Les émotions de nos enfants ne sont pas toujours aisées à entendre.
Il y a les jours où nous avons besoin de calme, et où nous n’avons pas l’énergie suffisante pour accueillir les émotions de notre enfant. Il y a les émotions que nous ne comprenons pas, et que nous appelons « caprice », auxquelles nous prêtons peu attention. Et puis il y a celles que nous avons envie de piétiner instantanément, car elles nous sont insupportables. C’est de cette dernière catégorie que je vous parle aujourd’hui.
Diane bondit sur sa fille chaque fois qu’elle fait une colère, pour la faire taire.
Étant elle-même débordée par un conflit sourd entre son mari et elle, entièrement mobilisée par les questionnements douloureux que génère sa vie de couple, elle se sent incapable d’accueillir les émotions de ses enfants, surtout la colère : « Ils ne sont pas censés en rajouter ». Elle réalise pendant l’accompagnement qu’elle réprime la grande colère qu’elle éprouve contre son mari. Non seulement ce choix draine toute son énergie, mais en plus sa colère non exprimée à son mari se diffuse dans la famille, jusqu’à ce qu’elle trouve cet enfant qui, lui, l’exprime.
Les émotions circulent dans la famille.
Les relations entre parents et enfants gagnent en qualité et en harmonie dès lors que le parent s’efforce de faire le tri entre les émotions de son enfant, et les siennes propres.
L’enfant de Céline s’ouvre à elle de ce garçon qui l’embête à l’école, et pour qui il vient lui demander conseil. Son sang ne fait qu’un tour et elle répond : « Tu n’as qu’à l’ignorer. Je ne vois pas pourquoi ses mots t’atteignent, tu dois te blinder pour ne pas souffrir de ça ». Mais cette conversation reste pour Céline comme une pastille qui ne passe pas, coincée en travers de sa gorge.
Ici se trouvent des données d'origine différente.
(** * Contents of pages *)

Lemma fill_pages_lookup n : forall a w pg b,
  (forall i, (i < n)%nat -> b <> a + PGSIZE * Z.of_nat i) -> fill_pages a n w pg !! b = pg !! b.
Proof.
  induction n as [|n IH]; intros a w pg b H; cbn [fill_pages]; [done|].
  rewrite lookup_insert_ne; [|intros <-; apply (H O); lia]. apply IH. intros i Hi E.
  apply (H (S i)); lia.
Qed.

Lemma fill_pages_filled n : forall a w pg i,
  (i < n)%nat -> fill_pages a n w pg !! (a + PGSIZE * Z.of_nat i) = Some (replicate 1024 w).
Proof.
  induction n as [|n IH]; intros a w pg i Hi; [lia|]. cbn [fill_pages]. destruct i as [|i].
  - replace (a + PGSIZE * Z.of_nat 0) with a by (unfold PGSIZE; lia). by rewrite lookup_insert_eq.
  - replace (a + PGSIZE * Z.of_nat (S i)) with (a + PGSIZE + PGSIZE * Z.of_nat i) by (unfold PGSIZE; lia).
    rewrite lookup_insert_ne by (unfold PGSIZE; lia). apply IH. lia.
Qed.

(** What a call does to the contents of memory. *)
Definition filled (a cnt w : Z) (pg pg' : gmap Z (list Z)) : Prop :=
  (forall b, group a cnt b -> pg' !! b = Some (replicate 1024 w)) /\
  (forall b, ~ group a cnt b -> pg' !! b = pg !! b).

Lemma fill_pages_ok a cnt w pg : 0 <= cnt -> filled a cnt w pg (fill_pages a (Z.to_nat cnt) w pg).
Proof.
  intros Hc. split.
  - intros b (i & Hi & ->). rewrite <- (Z2Nat.id i) by lia. apply fill_pages_filled. lia.
  - intros b Hb. apply fill_pages_lookup. intros i Hi ->. apply Hb. exists (Z.of_nat i). lia.
Qed.

Lemma mem_ok_pages m pg : mem_ok m -> mem_ok (mkMem (kernel_pool m) (user_pool m) pg).
Proof. by intros []. Qed.

(** * Allocation *)

Lemma lift_run {A} (r : res A) a m : r = Ok a -> lift r m = Ok (a, m).
Proof. by intros ->. Qed.

(** No [cnt] pages in a row are free in the pool. *)
Definition no_room (p : pool) (cnt : Z) : Prop :=
  forall k, 0 <= k -> k + cnt <= bit_cnt (used_map p) ->
    exists i, k <= i < k + cnt /\ bget (used_map p) i = true.

Lemma no_group_no_room p cnt :
  wf (used_map p) -> 0 <= cnt ->
  (forall j, 0 <= j -> ~ group_is (abs (used_map p)) (Z.to_nat j) (Z.to_nat cnt) false) -> no_room p cnt.
Proof.
  intros Hw Hc H k Hk Hl. destruct (contains_group (used_map p) k cnt false Hw Hk Hc Hl) as (c & Hcon & Hiff).
  destruct c; [|by exfalso; apply (H k), Hiff].
  rewrite bitmap_contains_ok in Hcon by done. injection Hcon as Hcon. apply existsb_exists in Hcon as (x & Hx & Ex).
  apply list_elem_of_In, list_elem_of_lookup in Hx as [i Hi].
  pose proof (lookup_lt_Some _ _ _ Hi) as Hil. rewrite length_take, length_drop, abs_length in Hil.
  rewrite lookup_take_lt, lookup_drop in Hi by lia. exists (k + Z.of_nat i). split; [lia|].
  pose proof (abs_lookup (used_map p) (k + Z.of_nat i) ltac:(lia)) as Hab.
  replace (Z.to_nat (k + Z.of_nat i)) with (Z.to_nat k + i)%nat in Hab by lia. rewrite Hi in Hab. injection Hab as <-.
  by destruct x.
Qed.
Ce que Céline découvre en se replongeant dans cette scène, c’est qu’au moment où son fils lui parle de son problème, elle se sent saisie d’angoisse : «Je ne supporte pas l’idée qu’il puisse souffrir à l’école ». C’est son angoisse à elle, nourrie par ses expériences d’enfant, qu’elle veut absolument faire taire : « Moi-même, enfant, je ne savais pas me défendre dans la cour de récréation, j’y allais la boule au ventre ».
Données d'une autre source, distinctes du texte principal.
(* ===== verification/Malloc.v ===== *)
(** The block allocator of threads/malloc.c, over the pages of Palloc.v.

    An arena is one page cut into blocks of one size, or a run of pages for one big
    block.  The headers of arenas are in a table by address, a free list is the list
    of its blocks, and the bytes of blocks are in a map that has no entry for a byte
    nothing is known of.  The lock of a descriptor makes a call one transition. *)
From Stdlib Require Import ZArith Lia.
From stdpp Require Import base numbers sorting gmap list.
From S2P Require Import Prelude.
From S2P Require Import Bitmap.
From S2P Require Import Palloc.

Local Open Scope Z_scope.

(** * Data *)

Record desc := mkDesc {
  d_block_size : Z;
  blocks_per_arena : Z;
  free_list : list Z
}.

Definition set_free_list (l : list Z) (d : desc) : desc := mkDesc (d_block_size d) (blocks_per_arena d) l.

Definition ARENA_MAGIC : Z := 0x9a548eed.

(** The descriptor is given by its index in [descs], [None] for null. *)
Record arena := mkArena {
  magic : Z;
  a_desc : option nat;
  free_cnt : Z
}.

Definition SIZEOF_ARENA : Z := 12.
Definition SIZEOF_LIST_ELEM : nat := 8.

Record heap := mkHeap {
  hpages : pmem;
  arenas : gmap Z arena;
  descs : list desc;
  hbytes : gmap Z Z
}.

Definition set_hpages (v : pmem) (h : heap) : heap := mkHeap v (arenas h) (descs h) (hbytes h).
Definition set_arenas (v : gmap Z arena) (h : heap) : heap := mkHeap (hpages h) v (descs h) (hbytes h).
Definition set_descs (v : list desc) (h : heap) : heap := mkHeap (hpages h) (arenas h) v (hbytes h).
Definition set_hbytes (v : gmap Z Z) (h : heap) : heap := mkHeap (hpages h) (arenas h) (descs h) v.

Abbreviation hM := (st heap).

Definition hmodify (f : heap -> heap) : hM unit := fun h => Ok (tt, f h).

Definition liftm {A} (m : pM A) : hM A := fun h =>
  match m (hpages h) with
  | Ok (a, p) => Ok (a, set_hpages p h)
  | Err e => Err e
  end.

Definition get_desc (i : nat) : hM desc := fun h =>
  match descs h !! i with Some d => Ok (d, h) | None => Err EFault end.

Definition upd_free_list (i : nat) (f : list Z -> list Z) : hM unit :=
  hmodify (fun h => set_descs (alter (fun d => set_free_list (f (free_list d)) d) i (descs h)) h).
Céline, angoissée, projette son émotion sur la situation.
Elle pense protéger son enfant de souffrances en « l’endurcissant ». Pour cela elle a étouffé d’un seul geste la réaction et l’émotion vécue par l’enfant. Ce que ce dernier en perçoit, c’est probablement la non-recevabilité de son émotion par sa mère, ce qui fait le lit d’un sentiment d’incapacité et d’une grande solitude.
L’immaturité naturelle des enfants fait qu’ils sont affectés par le bouillonnement émotionnel comme un passant insouciant assailli par un essaim de guêpes : de façon soudaine et incompréhensible.
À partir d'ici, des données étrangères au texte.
(* ===== verification/PageDir.v ===== *)
(** Page directories: the entries of threads/pte.h and the operations of
    userprog/pagedir.c, over the memory of Palloc.v.

    A page directory is a page of 1024 entries; an entry that is not 0 points to a
    page table, a page of 1024 entries that point to data pages. *)
From Stdlib Require Import ZArith Lia.
From stdpp Require Import base numbers sorting gmap list.
From S2P Require Import Prelude.
From S2P Require Import Bitmap.
From S2P Require Import Palloc.

Local Open Scope Z_scope.

(** * Entries *)

Definition PTSHIFT : Z := PGBITS.
Definition PTBITS : Z := 10.
Definition PTMASK : Z := 0x003ff000.
Definition PDSHIFT : Z := PTSHIFT + PTBITS.

Definition pt_no (va : Z) : Z := Z.shiftr (Z.land va PTMASK) PTSHIFT.
Definition pd_no (va : Z) : Z := Z.shiftr va PDSHIFT.

Definition PTE_FLAGS : Z := 0x00000fff.
Definition PTE_ADDR : Z := 0xfffff000.
Definition PTE_P : Z := 0x1.
Definition PTE_W : Z := 0x2.
Definition PTE_U : Z := 0x4.
Definition PTE_A : Z := 0x20.
Definition PTE_D : Z := 0x40.

Definition pde_create (pt : Z) : res Z :=
  rassert (pg_ofs pt =? 0);; pa ← vtop pt; Ok (Z.lor (Z.lor (Z.lor pa PTE_U) PTE_P) PTE_W).

Definition pde_get_pt (pde : Z) : res Z :=
  rassert (negb (Z.land pde PTE_P =? 0));; ptov (Z.land pde PTE_ADDR).

Definition pte_create_kernel (page : Z) (writable : bool) : res Z :=
  rassert (pg_ofs page =? 0);; pa ← vtop page;
  Ok (Z.lor (Z.lor pa PTE_P) (if writable then PTE_W else 0)).

Definition pte_create_user (page : Z) (writable : bool) : res Z :=
  e ← pte_create_kernel page writable; Ok (Z.lor e PTE_U).

Definition pte_get_page (pte : Z) : res Z := ptov (Z.land pte PTE_ADDR).

(** * Memory accesses *)

(** The memory, and the page directory base register. *)
Record vmem := mkVm { phys : pmem; cr3 : Z }.

Abbreviation vM := (st vmem).

Definition liftr {A} (r : res A) : vM A := fun s =>
  match r with
  | Ok a => Ok (a, s)
  | Err e => Err e
  end.

Definition liftp {A} (m : pM A) : vM A := fun s =>
  match m (phys s) with
  | Ok (a, p) => Ok (a, mkVm p (cr3 s))
  | Err e => Err e
  end.

(** The word at an address of the kernel. *)
Definition word (pg : gmap Z (list Z)) (a : Z) : option Z :=
  ws ← pg !! (a - a mod PGSIZE); ws !! Z.to_nat (a mod PGSIZE / 4).

Definition set_word (a w : Z) (pg : gmap Z (list Z)) : gmap Z (list Z) :=
  alter (fun ws => <[Z.to_nat (a mod PGSIZE / 4) := w]> ws) (a - a mod PGSIZE) pg.

Definition load (a : Z) : vM Z := fun s =>
  match word (pages (phys s)) a with
  | Some w => Ok (w, s)
  | None => Err EFault
  end.

Definition with_pages (f : gmap Z (list Z) -> gmap Z (list Z)) (s : vmem) : vmem :=
  mkVm (mkMem (kernel_pool (phys s)) (user_pool (phys s)) (f (pages (phys s)))) (cr3 s).

Definition store (a w : Z) : vM unit := fun s =>
  match word (pages (phys s)) a with
  | Some _ => Ok (tt, with_pages (set_word a w) s)
  | None => Err EFault
  end.

Definition set_cr3 (pa : Z) : vM unit := fun s => Ok (tt, mkVm (phys s) pa).

(** [memcpy (dst, src, PGSIZE)] of whole pages. *)
Definition copy_page (dst src : Z) : vM unit := fun s =>
  match pages (phys s) !! src with
  | Some ws => Ok (tt, with_pages (insert dst ws) s)
  | None => Err EFault
  end.

(** * Operations *)

Section pagedir.
(** [init_page_dir] and [init_ram_pages] of threads/init.c and loader.h, set once
    at boot. *)
Context (init_page_dir init_ram_pages : Z).

Definition pagedir_create : vM Z :=
  pd ← liftp (palloc_get_page 0);
  (if negb (pd =? NULL) then copy_page pd init_page_dir else mret tt);;
  mret pd.

Definition lookup_page (pd vaddr : Z) (create : bool) : vM Z :=
  assert (negb (pd =? NULL));;
  assert (negb create || is_user_vaddr vaddr);;
  let pde := pd + 4 * pd_no vaddr in
  w ← load pde;
  missing ←
    (if w =? 0 then
       if create then
         pt ← liftp (palloc_get_page PAL_ZERO);
         if pt =? NULL then mret true else
         w' ← liftr (pde_create pt);
         store pde w';; mret false
       else mret true
     else mret false);
  if missing : bool then mret NULL else
  w ← load pde;
  pt ← liftr (pde_get_pt w);
  mret (pt + 4 * pt_no vaddr).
Ce dont ils ont besoin, c’est que l’on reconnaisse que ces ouragans intérieurs qu’ils vivent s’appellent des émotions,
qu’elles ont des noms, qu’elles sont à accueillir, puis à exprimer en mots et en gestes, sauf si ces gestes mettent en danger lui ou d’autres. L’enfant a besoin que l’adulte se mette en creux pour accueillir cela, qu’il devienne un lieu d’accueil.
Ce qui est intéressant, c’est ce moment où Céline réalise que dans cette scène, c’est son émotion superposée à celle de son enfant qu’elle rejette. C’est en s’occupant de son émotion à elle qu’elle va réussir à…
…faire un pas de côté et accueillir ce qui se joue pour son enfant.
Laure en fait la découverte, avec son fils, qu’elle a tendance à rabrouer quand il montre sa joie bruyamment : « Je lui demande de se calmer instantanément, je ne supporte pas ses effusions ». Plus tard, Laure réalise qu’elle a tendance à contrôler ses émotions à elle, et surtout la joie. Enfant, c’est le sérieux et la gravité qu’elle a appris en famille, comme si la joie n’était pas autorisée. Ce qu’exprime son fils quand il saute et crie de joie produit un effet miroir sur ce qu’elle a dû apprendre à étouffer en elle. Elle réalise qu’elle lui en veut de s’autoriser ce qu’elle a eu à s’interdire : « En fait je crois que je le jalouse ».
Laure, avec cette prise de conscience, va pouvoir s’occuper elle-même de cette partie blessée en elle, depuis longtemps. Ce qui s’est passé entre elle et son fils lui aura ouvert une voie inédite : la découverte paradoxale qu’au lieu de rejeter ses émotions pour ne pas en être affectée, c’est leur ouvrir grand les bras qui lui permettra d’entendre leur message, puis de les laisser partir.